Exactly as written, restate the material below from its first line through the line containing "pose proof (decode_fields_bytes", and stop there.

_Excerpted data_
%%
Lemma encode_run msg n :
  wf_message msg →
  encode msg n = if (length (wire_form msg) <=? n)%nat then wire_form msg else [].
Proof.
  intros W. unfold encode. rewrite pb_encode_bytes, pb_write_from_buffer;
    [|apply mesh_desc_ok|by apply pb_of_message_ok].
  by destruct (Nat.leb_spec (length (wire_form msg)) n) as [H|H]; unfold wire_form in H;
    destruct (Nat.leb_spec (length (message_bytes mesh_MeshMessage_msg
      (slots_of (pb_of_message msg)))) n); try lia.
Qed.

Lemma pb_decode_wire_form msg :
  wf_message msg →
  pb_decode mesh_MeshMessage_msg (wire_form msg) = Some (slots_of (pb_of_message msg)).
Proof.
  intros W. unfold wire_form, pb_decode.
  pose proof (decode_fields_bytes [] [] mesh_MeshMessage_msg (slots_of (pb_of_message msg))
    (length (wire_form msg)) mesh_desc_ok eq_refl (pb_of_message_ok msg W) (le_n _)) as H.
  exact H.
Qed.

Lemma decode_wire_form own msg :
  wf_message msg → decode own (wire_form msg) = Some (link_view own msg).
Proof.
  intros W. unfold decode. rewrite pb_decode_wire_form by done. cbn [mbind option_bind].
  unfold slots_of, of_slots. cbn [fmap option_fmap option_map].
  rewrite <- (message_of_pb_of_message own msg W). do 2 f_equal.
Qed.

(** ** How long an encoding is *)
Lemma tag_length f : field_ok f → f_tag f < 16 → (length (tag_bytes f) <= 1)%nat.
Proof.
  intros [Ht _] H16. apply varint_length; [|lia]. unfold PB_WT_VARINT, PB_WT_STRING.
  change (128 ^ Z.of_nat 1) with 128. destruct (f_ltype f); lia.
Qed.
Lemma updates_finish n tr0 d l ts t w :
  n <= 255 → pattern_inv n tr0 l (w_trace w) → 0 <= onMs l <= d → 0 <= offMs l <= d →
  Forall (λ t, 0 <= t ∧ t + d < 2 ^ 64) ts → paced d t ts → (0 < remaining l → nextFlipMs l <= t) →
  phases_left l <= Z.of_nat (length ts) →
  ∃ l' w', updates ts l w = Ok l' w' ∧ isBusy l' = false.
Proof.
  intros Hn. revert l t w. induction ts as [|t0 ts IH]; intros l t w I Hon Hoff HT HP Hflip Hlen.
  - exists l, w. split; [done|]. destruct I as (_ & Hr & _ & _ & _ & Hdone).
    unfold isBusy, phases_left in *. cbn [length] in Hlen. apply Z.ltb_ge.
    destruct (onPhase l); lia.
  - unfold updates. cbn [wfold]. fold (updates ts).
    destruct (update_inv n tr0 t0 l w Hn I) as (l1 & w1 & E1 & I1 & _ & Eon & Eoff & Hstep).
    unfold wbind. rewrite E1. change (wfold update ts) with (updates ts).
    apply Forall_cons in HT as [[Ht0 Ht1] HT]. destruct HP as [Hle HP]. cbn [length] in Hlen.
    destruct (Z.ltb_spec 0 (remaining l)) as [Hpos|Hnp].
    + destruct (Hstep ltac:(lia) Hpos) as [Hph Hnext].
      apply (IH l1 (t0 + d) w1); rewrite ?Eon, ?Eoff; try done; [|lia].
      intros Hr1. specialize (Hnext Hr1). unfold u64 in Hnext.
      rewrite !Z.mod_small in Hnext by lia. set_unfold. lia.
    + assert (remaining l1 = 0 ∧ phases_left l1 <= 0) as [Hr1 Hp1].
      { destruct I as (_ & Hr & _). unfold update in E1.
        assert (remaining l = 0) as Hz by lia. rewrite Hz in E1. injection E1 as <- _.
        split; [done|]. unfold phases_left. destruct (onPhase l); lia. }
      apply (IH l1 (t0 + d) w1); rewrite ?Eon, ?Eoff; try done; lia.
Qed.

(** A pulse pattern always comes to its end: once armed, [2 * n - 1] updates at
    least one phase apart, the first not before the scheduled flip, leave the LED
    idle, however late each of them comes. *)
Theorem led_pulse_finishes sys n on off l w l1 w1 ts :
  led_initialized l = true → isOn l = false → 0 < n <= 255 → 0 <= on → 0 <= off →
  pulse sys n on off l w = Ok l1 w1 →
  paced (Z.max on off) (nextFlipMs l1) ts →
  Forall (λ t, 0 <= t ∧ t + Z.max on off < 2 ^ 64) ts →
  2 * n - 1 <= Z.of_nat (length ts) →
  ∃ l' w', updates ts l1 w1 = Ok l' w' ∧ isBusy l' = false.
Proof.
  intros Hi Ho Hn Hon Hoff Hp HP HT Hlen.
  destruct (pulse_inv sys n on off l w Hi Ho Hn) as (l2 & w2 & E2 & I2 & Ph & Rm & _ & Eon & Eoff).
  rewrite Hp in E2. injection E2 as <- <-.
  eapply (updates_finish n _ (Z.max on off)); try done; [lia..|].
  unfold phases_left. rewrite Ph, Rm. lia.
Qed.
End LedProps.

(** * Button *)
Record Button := ButtonState {
  btn_pin : Z;
  btn_initialized : bool;
  lastPollMs : Z;
  history : Z;             (* uint8_t: raw samples, newest in bit 0 *)
  hasPolled : bool
}.

Definition button_new (pin : Z) : Button := ButtonState pin false 0 0 false.

Definition DEBOUNCE_READS : Z := 3.
Definition DEBOUNCE_DELAY_MS : Z := 5.
Definition DEBOUNCE_HISTORY_MASK : Z := u8 (Z.shiftl 1 DEBOUNCE_READS - 1).

(** [Button::init] is [GpioInput::init]. *)
Definition button_init (b : Button) : bool * Button :=
  if negb (isValidInputPin (btn_pin b)) then (false, b)
  else (true, ButtonState (btn_pin b) true (lastPollMs b) (history b) (hasPolled b)).

Section Button.
Context {E : Env}.

Definition isPressed (b : Button) : W (bool * Button) :=
  now <- now_ms ;;
  b1 <- (if negb (hasPolled b) || (DEBOUNCE_DELAY_MS <=? now -64 lastPollMs b) then
           raw <- gpio_get_level (btn_pin b) ;;
           wret (ButtonState (btn_pin b) (btn_initialized b) now
                   (u8 (Z.lor (u32 (Z.shiftl (history b) 1)) (if raw then 1 else 0))) true)
         else wret b) ;;
  wret (Z.land (history b1) DEBOUNCE_HISTORY_MASK =? DEBOUNCE_HISTORY_MASK, b1).

(** A run of [k + 1] polls, with the answer of the last. *)
Fixpoint polls (k : nat) (b : Button) : W (bool * Button) :=
  match k with
  | O => isPressed b
  | S k' => let* (_, b') := isPressed b in polls k' b'
  end.
End Button.

(** The samples of a pin in a trace, newest first, with the time (ms) the
    preceding clock read gave. *)
Fixpoint samples (pin : Z) (tr : trace) : list (Z * bool) :=
  match tr with
  | [] => []
  | EvSample p l :: tr' =>
      let rest := samples pin tr' in
      match tr' with
      | EvTimer us :: _ => if p =? pin then (u64 us / 1000, l) :: rest else rest
      | _ => rest
      end
  | _ :: tr' => samples pin tr'
  end.

(** Successive samples at least a debounce period apart. *)
Fixpoint debounced (l : list (Z * bool)) : Prop :=
  match l with
  | (t, _) :: (((t', _) :: _) as l') => DEBOUNCE_DELAY_MS <= t -64 t' ∧ debounced l'
  | _ => True
  end.

Section ButtonProps.
Context {E : Env}.

(** The history byte holds the last eight samples, zeros before the first. *)
Fixpoint history_of (k : nat) (l : list bool) : Z :=
  match k with
  | O => 0
  | S k' => match l with
            | [] => 0
            | raw :: l' => (if raw then 1 else 0) + 2 * history_of k' l'
            end
  end.

Lemma history_of_bound k l : 0 <= history_of k l < 2 ^ Z.of_nat k.
Proof.
  revert l. induction k as [|k IH]; intros l; [cbn; lia|].
  rewrite Nat2Z.inj_succ, Z.pow_succ_r by lia. destruct l as [|raw l]; cbn [history_of]; [lia|].
  specialize (IH l). destruct raw; lia.
Qed.

Lemma history_of_mod k l : history_of (S k) l mod 2 ^ Z.of_nat k = history_of k l.
Proof.
  revert l. induction k as [|k IH]; intros l; [cbn [Z.of_nat]; by rewrite Z.mod_1_r|].
  destruct l as [|raw l].
  { cbn [history_of]. by apply Z.mod_0_l, Z.pow_nonzero. }
  change (history_of (S (S k)) (raw :: l)) with ((if raw then 1 else 0) + 2 * history_of (S k) l).
  change (history_of (S k) (raw :: l)) with ((if raw then 1 else 0) + 2 * history_of k l).
  rewrite <- (IH l). rewrite Nat2Z.inj_succ, Z.pow_succ_r by lia.
  assert (0 < 2 ^ Z.of_nat k) by (apply Z.pow_pos_nonneg; lia).
  pose proof (Z.mod_pos_bound (history_of (S k) l) (2 ^ Z.of_nat k) ltac:(lia)).
  symmetry. apply (Z.mod_unique _ _ (history_of (S k) l / 2 ^ Z.of_nat k)); [destruct raw; lia|].
  pose proof (Z.div_mod (history_of (S k) l) (2 ^ Z.of_nat k)). destruct raw; lia.
Qed.

Lemma history_push (raw : bool) l :
  u8 (Z.lor (u32 (Z.shiftl (history_of 8 l) 1)) (if raw then 1 else 0)) = history_of 8 (raw :: l).
Proof.
  pose proof (history_of_bound 8 l) as Hb. change (2 ^ Z.of_nat 8) with 256 in Hb.
  rewrite Z.shiftl_mul_pow2 by lia. change (2 ^ 1) with 2.
  unfold u32. rewrite Z.mod_small by lia.
  assert (Z.lor (history_of 8 l * 2) (if raw then 1 else 0)
          = (if raw then 1 else 0) + 2 * history_of 8 l) as ->.
  { destruct raw; [|rewrite Z.lor_0_r; lia].
    rewrite Z.mul_comm, Z.add_comm. destruct (history_of 8 l); [done..|lia]. }
  exact (history_of_mod 8 (raw :: l)).
Qed.

(** The three newest samples, out of the history. *)
Lemma history_mask l :
  (Z.land (history_of 8 l) DEBOUNCE_HISTORY_MASK =? DEBOUNCE_HISTORY_MASK)
  = bool_decide (take 3 l = [true; true; true]).
Proof.
  change DEBOUNCE_HISTORY_MASK with (Z.ones 3). rewrite Z.land_ones by lia.
  assert (history_of 8 l mod 2 ^ 3 = history_of 3 l) as ->.
  { pose proof (history_of_mod 3 l). pose proof (history_of_mod 4 l).
    pose proof (history_of_mod 5 l). pose proof (history_of_mod 6 l).
    pose proof (history_of_mod 7 l).
    change (2 ^ Z.of_nat 3) with 8 in *. change (2 ^ Z.of_nat 4) with 16 in *.
    change (2 ^ Z.of_nat 5) with 32 in *. change (2 ^ Z.of_nat 6) with 64 in *.
    change (2 ^ Z.of_nat 7) with 128 in *. change (2 ^ 3) with 8.
    assert (history_of 5 l mod 8 = history_of 3 l) by (Z.div_mod_to_equations; lia).
    assert (history_of 6 l mod 8 = history_of 3 l) by (Z.div_mod_to_equations; lia).
    assert (history_of 7 l mod 8 = history_of 3 l) by (Z.div_mod_to_equations; lia).
    Z.div_mod_to_equations; lia. }
  destruct l as [|[] [|[] [|[] l]]]; done.
Qed.

Definition button_inv (tr0 tr : trace) (b : Button) : Prop :=
  ∃ news, samples (btn_pin b) tr = news ++ samples (btn_pin b) tr0 ∧
    history b = history_of 8 (snd <$> news) ∧ debounced news ∧
    match news with
    | [] => hasPolled b = false
    | (t, _) :: _ => hasPolled b = true ∧ lastPollMs b = t
    end.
%%
_Your response_
Lemma encode_run msg n :
  wf_message msg →
  encode msg n = if (length (wire_form msg) <=? n)%nat then wire_form msg else [].
Proof.
  intros W. unfold encode. rewrite pb_encode_bytes, pb_write_from_buffer;
    [|apply mesh_desc_ok|by apply pb_of_message_ok].
  by destruct (Nat.leb_spec (length (wire_form msg)) n) as [H|H]; unfold wire_form in H;
    destruct (Nat.leb_spec (length (message_bytes mesh_MeshMessage_msg
      (slots_of (pb_of_message msg)))) n); try lia.
Qed.

Lemma pb_decode_wire_form msg :
  wf_message msg →
  pb_decode mesh_MeshMessage_msg (wire_form msg) = Some (slots_of (pb_of_message msg)).
Proof.
  intros W. unfold wire_form, pb_decode.
  pose proof (decode_fields_bytes [] [] mesh_MeshMessage_msg (slots_of (pb_of_message msg))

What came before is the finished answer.